Algorithm for AGC index management against crowded radio environment
Joly, Morgane, Rivière, Fabian, Renault, Éric
–arXiv.org Artificial Intelligence
Connected devices are part of everyday life. The proliferation of connected portable devices such as mobile phones, laptop, smart watches, tablets, or non-portable connected devices such as TV, video game console saturates the environment with RF signals. In parallel to the reception of desired data from its communication partner(s), such connected devices receive also unwanted signals, so called interferers. The interferers, especially from Wi-Fi signals, can occur in a random manner in the form of a signal burst of variable duration and have a signal strength possibly much higher than the desired signal.
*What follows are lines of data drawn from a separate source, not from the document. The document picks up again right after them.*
Record window := mkWindow { from : Z; to : Z }.
Definition no_window : window := mkWindow zero_time zero_time.
Definition overlaps (w : window) (r : Request) : bool :=
  negb (is_zero (from w)) && (r_Start r <=? to w)%Z && (from w <=? r_End r)%Z.

Record testTimeline := mkTL {
  tl_fault : option Fault; tl_inject : Z; tl_heal : Z; tl_in : window; tl_out : window; tl_marks : list Event;
  tl_back : gmap string Z; tl_backs : list window
}.
Definition new_timeline : testTimeline := mkTL None zero_time zero_time no_window no_window [] ∅ [].

Inductive check_error :=
  | InjectedTwice (test : string) | BadTestFault (test : string) (e : fault_error) | MarkUnnamed (test : string)
  | HealedTwice (test : string) | BadEvent (test : string) | NeverInjected (test : string) | HealedBefore (test : string)
  | NotDown (test pod : string).

Section timelines.
Context (cfg : CheckConfig).

(** One event of [parseTimelines]'s first loop. *)
Definition add_event (timelines : gmap string testTimeline) (e : Event) : res check_error (gmap string testTimeline) :=
  let tl := default new_timeline (timelines !! e_Test e) in
  let put tl := Ok (<[e_Test e := tl]> timelines) in
  if bool_decide (e_Event e = EventInject) then
    match tl_fault tl with
    | Some _ => Err (InjectedTwice (e_Test e))
    | None =>
        match ParseFault (e_Fault e) (c_Topology cfg) with
        | Err er => Err (BadTestFault (e_Test e) er)
        | Ok f => put (mkTL (Some f) (e_Time e) (tl_heal tl) (tl_in tl) (tl_out tl) (tl_marks tl) (tl_back tl) (tl_backs tl))
        end
    end
  else if bool_decide (e_Event e = EventMark) then
    if bool_decide (e_Mark e = "") then Err (MarkUnnamed (e_Test e))
    else put (mkTL (tl_fault tl) (tl_inject tl) (tl_heal tl) (tl_in tl) (tl_out tl) (tl_marks tl ++ [e]) (tl_back tl) (tl_backs tl))
  else if bool_decide (e_Event e = EventHeal) then
    if negb (is_zero (tl_heal tl)) then Err (HealedTwice (e_Test e))
    else put (mkTL (tl_fault tl) (tl_inject tl) (e_Time e) (tl_in tl) (tl_out tl) (tl_marks tl) (tl_back tl) (tl_backs tl))
  else Err (BadEvent (e_Test e)).

Fixpoint add_events (es : list Event) (timelines : gmap string testTimeline) : res check_error (gmap string testTimeline) :=
  match es with
  | [] => Ok timelines
  | e :: rest => match add_event timelines e with Ok ts => add_events rest ts | Err er => Err er end
  end.

(** [slices.SortStableFunc] by time *)
Fixpoint insert_event (e : Event) (l : list Event) : list Event :=
  match l with
  | [] => [e]
  | x :: rest => if (e_Time e <? e_Time x)%Z then e :: l else x :: insert_event e rest
  end.
Definition sort_events (l : list Event) : list Event := fold_left (λ acc e, insert_event e acc) l [].

(** When the fault ends for the other nodes. *)
Definition served_from (heal : Z) (marks : list Event) : Z :=
  fold_left (λ t m, if bool_decide (e_Mark m = MarkServing) && (e_Time m <? t)%Z then e_Time m else t) marks heal.

Definition after_back (t : Z) : window := mkWindow (t - Tolerance cfg) (t + (c_Recovery cfg + Tolerance cfg))%Z.

Fixpoint back_loop (name : string) (f : Fault) (marks : list Event) (back : gmap string Z) (backs : list window)
    : res check_error (gmap string Z * list window) :=
  match marks with
  | [] => Ok (back, backs)
  | m :: rest =>
      match CutPrefix MarkServingPod (e_Mark m) with
      | None => back_loop name f rest back backs
      | Some pod =>
          if negb (bool_decide (Kind f = FaultDown)) || negb (bool_decide (pod ∈ FPods f)) then Err (NotDown name pod)
          else match back !! pod with
               | Some _ => back_loop name f rest back backs
               | None => back_loop name f rest (<[pod := e_Time m]> back) (backs ++ [after_back (e_Time m)])
               end
      end
  end.

(** The second loop's body. *)
Definition finish_timeline (name : string) (tl : testTimeline) : res check_error testTimeline :=
  match tl_fault tl with
  | None => Err (NeverInjected name)
  | Some f =>
      let marks := sort_events (tl_marks tl) in
      let healed := negb (is_zero (tl_heal tl)) in
      if healed && (tl_heal tl <? tl_inject tl)%Z then Err (HealedBefore name)
      else
        let win := mkWindow (tl_inject tl - Tolerance cfg) (tl_inject tl + (c_Detection cfg + Tolerance cfg))%Z in
        let wout := if healed
                    then mkWindow (served_from (tl_heal tl) marks - Tolerance cfg) (tl_heal tl + (c_Recovery cfg + Tolerance cfg))%Z
                    else tl_out tl in
        match back_loop name f marks (tl_back tl) (tl_backs tl) with
        | Err e => Err e
        | Ok (back, backs) => Ok (mkTL (Some f) (tl_inject tl) (tl_heal tl) win wout marks back backs)
        end
  end.

(** The map is iterated in some order; any failure is an error. *)
Fixpoint finish_timelines (l : list (string * testTimeline)) : res check_error (gmap string testTimeline) :=
  match l with
  | [] => Ok ∅
  | (name, tl) :: rest =>
      match finish_timeline name tl with
      | Err e => Err e
      | Ok tl' => match finish_timelines rest with Ok m => Ok (<[name := tl']> m) | Err e => Err e end
      end
  end.

Definition parseTimelines : res check_error (gmap string testTimeline) :=
  match add_events (Events cfg) ∅ with Ok ts => finish_timelines (map_to_list ts) | Err e => Err e end.
End timelines.

(** ** Judging a request *)

Definition faultAt (tl : testTimeline) (f : Fault) (start : Z) : Fault :=
  if bool_decide (tl_back tl = ∅) then f
  else
    let down := bfilter (λ p, match tl_back tl !! p with Some at_ => (start <? at_)%Z | None => true end) (FPods f) in
    match down with [] => mkFault FaultNone [] | _ => mkFault FaultDown down end.

Definition fault_of (tl : testTimeline) (start : Z) : Fault :=
  match tl_fault tl with Some f => faultAt tl f start | None => mkFault FaultNone [] end.

Definition phaseOf (tl : option testTimeline) (r : Request) : Phase :=
  match tl with
  | None => PhaseNormal
  | Some tl =>
      if overlaps (tl_in tl) r || overlaps (tl_out tl) r || existsb (λ w, overlaps w r) (tl_backs tl) then PhaseTransition
      else if (tl_inject tl <? r_Start r)%Z && (is_zero (tl_heal tl) || (r_End r <? tl_heal tl)%Z) then PhaseFault
      else PhaseNormal
  end.

Definition answered (r : Request) : bool :=
  negb (bool_decide (r_Result r = ResultFailed)) && negb (bool_decide (r_Result r = ResultUnknown)).

Definition is_miss (r : Request) : bool :=
  bool_decide (r_Op r = OpGet) && (bool_decide (r_Result r = ResultNotFound) || bool_decide (r_Result r = ResultMismatch)).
Interferers with a high signal strength can cause saturation of the receiver preventing proper reception of the desired data. Some techniques tackle this issue by continuously monitoring the received signal strength and adjust immediately the receiver gain to avoid saturation whilst still maintaining the highest sensitivity level. However, when operating popular wireless communication protocols such as Wireless PAN (Bluetooth, BLE, Zigbee...), the receiver is not allowed to adjust the gain during the data payload. RF receivers for these communication protocols adjust then the gain during a time interval prior to the payload reception based on the real-time received signal and freeze the gain just before switching to the payload reception period. This is illustrated in figure 1. Due to the random nature in occurrence and strength level, interferers may appear during the data payload, receiver may saturate causing data loss.